No hay un lenguaje cinematográfico del maestro Chalbaud, ni uno plástico de Quintana Castillo o Espinoza, ni uno poético de Crespo o  Pereira, ni uno dancístico de Zandra Rodríguez ni de alguna figura joven en cada campo, que expresen, dibujen, retraten, confirmen, traduzcan, recreen, comuniquen, el sentir profundo de esta  supuesta revolución llamada socialismo del siglo XXI.

IV.
La estética también es una prueba para los procesos políticos. La belleza en las construcciones oficiales, en las viviendas y los monumentos que se construyen, en el tipo de urbanismo que se desarrolla, son una prueba de la calidad de los gobiernos y de las élites económicas que construyen los países y la ciudad.

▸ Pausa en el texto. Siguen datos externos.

(** The fields execve assigns after [replace_image]. *)
Definition with_environ (p : Process.Process) (e : gmap string string) : Process.Process :=
  Process.mkProcess (Process.pid p) (Process.pgid p) (Process.parent_pid p) (Process.state p) (Process.wait_state p)
    (Process.uid p) (Process.gid p) (Process.entry_point p) (Process.user_stack_ptr p) (Process.kernel_stack_ptr p)
    (Process.page_table_phys p) (Process.context p) (Process.fd_table p) (Process.pending_signals p) (Process.cwd p)
    (Process.path_env p) e (Process.heap p) (Process.mappings p) (Process.mmap_base p) (Process.vm_regions p).

Definition with_stack (p : Process.Process) (sp : Z) : Process.Process :=
  let c := Process.context p in
  Process.mkProcess (Process.pid p) (Process.pgid p) (Process.parent_pid p) (Process.state p) (Process.wait_state p)
    (Process.uid p) (Process.gid p) (Process.entry_point p) sp (Process.kernel_stack_ptr p)
    (Process.page_table_phys p)
    (Process.mkContext (Process.ctx_r15 c) (Process.ctx_r14 c) (Process.ctx_r13 c) (Process.ctx_r12 c)
       (Process.ctx_r11 c) (Process.ctx_r10 c) (Process.ctx_r9 c) (Process.ctx_r8 c) (Process.ctx_rbp c)
       (Process.ctx_rdi c) (Process.ctx_rsi c) (Process.ctx_rdx c) (Process.ctx_rcx c) (Process.ctx_rbx c)
       (Process.ctx_rax c) (Process.ctx_rip c) sp (Process.ctx_rflags c) (Process.ctx_cs c) (Process.ctx_ss c))
    (Process.fd_table p) (Process.pending_signals p) (Process.cwd p) (Process.path_env p) (Process.environ p)
    (Process.heap p) (Process.mappings p) (Process.mmap_base p) (Process.vm_regions p).

(** The file to run: a path as it is, a bare name in the directories of PATH. *)
Definition resolve_program (path : string) : sys string :=
  let% current := current_process in
  if Str.contains_slash path then try (Path.resolve_path (Process.cwd current) path)
  else search_path (Str.split_on ":"%char (Process.path_env current)) path.

Definition execve_handler (user_cs user_ss : Z) (path : string) (argv envp : list (list Z)) : sys unit :=
  let% current := current_process in
  let% resolved_path := resolve_program path in
  let% metadata := stat_path resolved_path in
  if Perm.is_dir metadata then errno EISDIR
  else if negb (Perm.can_exec (Process.uid current) (Process.gid current) (Perm.uid metadata) (Perm.gid metadata)
                  (Perm.mode metadata)) then errno EACCES
  else
    let% v := sread vfs in
    let% elf_data := try_out (Vfs.read_file_to_vec to_lowercase v resolved_path) in
    let% elf_info := (fun k =>
      let! r := Elf.parse_elf elf_data in
      Done (match r with Ok i => Ok i | Err e => Err (Errno (elf_errno e)) end, k)) in
    let% new_page_table := replace_image user_cs user_ss elf_info elf_data in
    let% _ := smodify (fun k => with_cr3 k new_page_table) in
    let% _ := update_process (fun p => with_environ p (environment envp)) in
    let% new_sp := try_stm (ExecStack.setup_user_stack USER_STACK_TOP (Utf8.bytes_of_string resolved_path) argv envp
                     (Elf.entry_point elf_info) (Elf.phdr_addr elf_info) (Elf.info_phnum elf_info)
                     (Process.uid current) (Process.gid current)) in
    let% _ := update_process (fun p => with_stack p new_sp) in
    sfail Switched.
(** The calls that only pass their arguments to the handler that
    [init_scheduler_and_start] registers before the first process runs. *)
Definition sys_close (fd : Z) : sys Z := close_handler fd.
Definition sys_stat (path_ptr stat_buf : Z) : sys Z := stat_handler to_lowercase path_ptr stat_buf.
Definition sys_fstat (fd stat_buf : Z) : sys Z := fstat_handler fd stat_buf.
Definition sys_getpid : sys Z := getpid_handler.
Definition sys_fork : sys Z := fork_handler.
Definition sys_waitpid (pid status_ptr options : Z) : sys Z := waitpid_handler pid status_ptr options.
Definition sys_pipe (pipefd_ptr : Z) : sys Z := pipe_handler pipefd_ptr.
Definition sys_dup2 (oldfd newfd : Z) : sys Z := dup2_handler oldfd newfd.
Definition sys_kill (pid sig : Z) : sys Z := kill_handler pid sig.
Definition sys_setpgid (pid pgid : Z) : sys Z := setpgid_handler pid pgid.
Definition sys_getdents64 (fd buf count : Z) : sys Z := getdents64_handler to_lowercase fd buf count.
Definition sys_getcwd (buf size : Z) : sys Z := getcwd_handler buf size.
Definition sys_chdir (path : Z) : sys Z := chdir_handler path.
Definition sys_unlink (path : Z) : sys Z := unlink_handler path.
Definition sys_getenv (name_ptr buf_ptr size : Z) : sys Z := getenv_handler name_ptr buf_ptr size.
Definition sys_chmod (path_ptr mode : Z) : sys Z := chmod_handler to_lowercase path_ptr mode.
Definition sys_chown (path_ptr uid gid : Z) : sys Z := chown_handler path_ptr uid gid.
Definition sys_getuid : sys Z := getuid_handler.
Definition sys_getgid : sys Z := getgid_handler.
Definition sys_setuid (uid : Z) : sys Z := setuid_handler uid.
Definition sys_setgid (gid : Z) : sys Z := setgid_handler gid.
Definition sys_lseek (fd offset whence : Z) : sys Z := lseek_handler fd offset whence.
Definition sys_mkdir (path_ptr mode : Z) : sys Z := mkdir_handler path_ptr.
Definition sys_rmdir (path_ptr : Z) : sys Z := rmdir_handler path_ptr.
Definition sys_rename (oldpath_ptr newpath_ptr : Z) : sys Z := rename_handler oldpath_ptr newpath_ptr.
Definition sys_brk (addr : Z) : sys Z := brk_handler addr.
Definition sys_mmap (addr length prot flags fd offset : Z) : sys Z := mmap_handler addr length prot flags fd.

(** ** Sockets *)

Definition AF_INET : Z := 2.
Definition SOCK_DGRAM : Z := 2.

Esta era oscura del país será también juzgada por el tipo de cultura ciudadana que generó. Por los lenguajes televisivos –Zurda conductaCon el mazo dandoLa Hojilla que la signaron. Y por la  calidad de los monumentos  que construyó: el Mausoleo de Farruco, la pirámide de Barreto en El Valle, los edificios apresurados de la Misión Vivienda. Cuestión de tiempo para evaluarlos.